(* ===== verification/CoreSplit.v ===== *)
(** * The upload of the files of a split (pkg/core: split.go, split_options.go, index.go)

    A split puts its files in the content-addressable file system with the pool
    of goroutines of the upload of bundles. Its entries are packed in index files
    of the versioned metadata store, under an identifier drawn for each attempt,
    and its final descriptor is written last. *)

From S2P Require Import Prelude GoLib Errors Storage Model ModelPaths CafsKeys CafsFs CafsIface CoreMeta Pool StoreRules CoreIndex CoreRepo CoreListing CoreList CoreBundle CoreUpload CoreDiamond CoreListDiamonds CoreCommit.

Module CoreSplit.
Import Model Storage CoreMeta CoreStatus CafsKeys CafsIface Pool StoreRules CoreIndex CoreRepo CoreBundle CoreUpload CoreDiamond CoreListDiamonds.

(** ** The definitions *)

(** The fields of a Split that its upload reads, besides those of [Split]: the
    embedded bundle's and the iterator over keys. *)

Record splitSource : Type := mkSource {
  ss_consumable : bool;
  ss_context : bool;
  ss_SkipOnError : bool;
  ss_concurrentFileUploads : Z;
  ss_getKeys : option (res (list string));
  ss_filter : option (string -> bool)
}.

Definition defaultSource : splitSource := mkSource false true false 20 None None.

Definition SourceOption : Type := splitSource -> splitSource.

Definition SplitConsumableStore (store : bool) : SourceOption := fun s =>
  mkSource store (ss_context s) (ss_SkipOnError s) (ss_concurrentFileUploads s) (ss_getKeys s) (ss_filter s).

Definition SplitKeyFilter (f : option (string -> bool)) : SourceOption := fun s =>
  match f with
  | Some f => mkSource (ss_consumable s) (ss_context s) (ss_SkipOnError s) (ss_concurrentFileUploads s) (ss_getKeys s) (Some f)
  | None => s
  end.

Definition SplitSkipMissing (skip : bool) : SourceOption := fun s =>
  mkSource (ss_consumable s) (ss_context s) skip (ss_concurrentFileUploads s) (ss_getKeys s) (ss_filter s).

Definition SplitConcurrentFileUploads (concurrentFileUploads : Z) : SourceOption := fun s =>
  mkSource (ss_consumable s) (ss_context s) (ss_SkipOnError s) concurrentFileUploads (ss_getKeys s) (ss_filter s).

Definition SplitKeyIterator (iterator : option (res (list string))) : SourceOption := fun s =>
  match iterator with
  | Some r => mkSource (ss_consumable s) (ss_context s) (ss_SkipOnError s) (ss_concurrentFileUploads s) (Some r) (ss_filter s)
  | None => s
  end.

(** The embedded bundle. *)

Definition split_bundle (s : Split) (o : splitSource) : Bundle :=
  mkBundle (s_RepoID s) "" (ss_consumable o) (ss_context o) (s_BundleDescriptor s) [] (ss_SkipOnError o) false
    (ss_concurrentFileUploads o) 10 10 true false.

+---+

## PROBLEM DETAILS
Reproduce verbatim only the lines from the one holding "mkBundle (s_RepoID s)" through the end of the records.

## RESULT OF THE EXERCISE
  mkBundle (s_RepoID s) "" (ss_consumable o) (ss_context o) (s_BundleDescriptor s) [] (ss_SkipOnError o) false
    (ss_concurrentFileUploads o) 10 10 true false.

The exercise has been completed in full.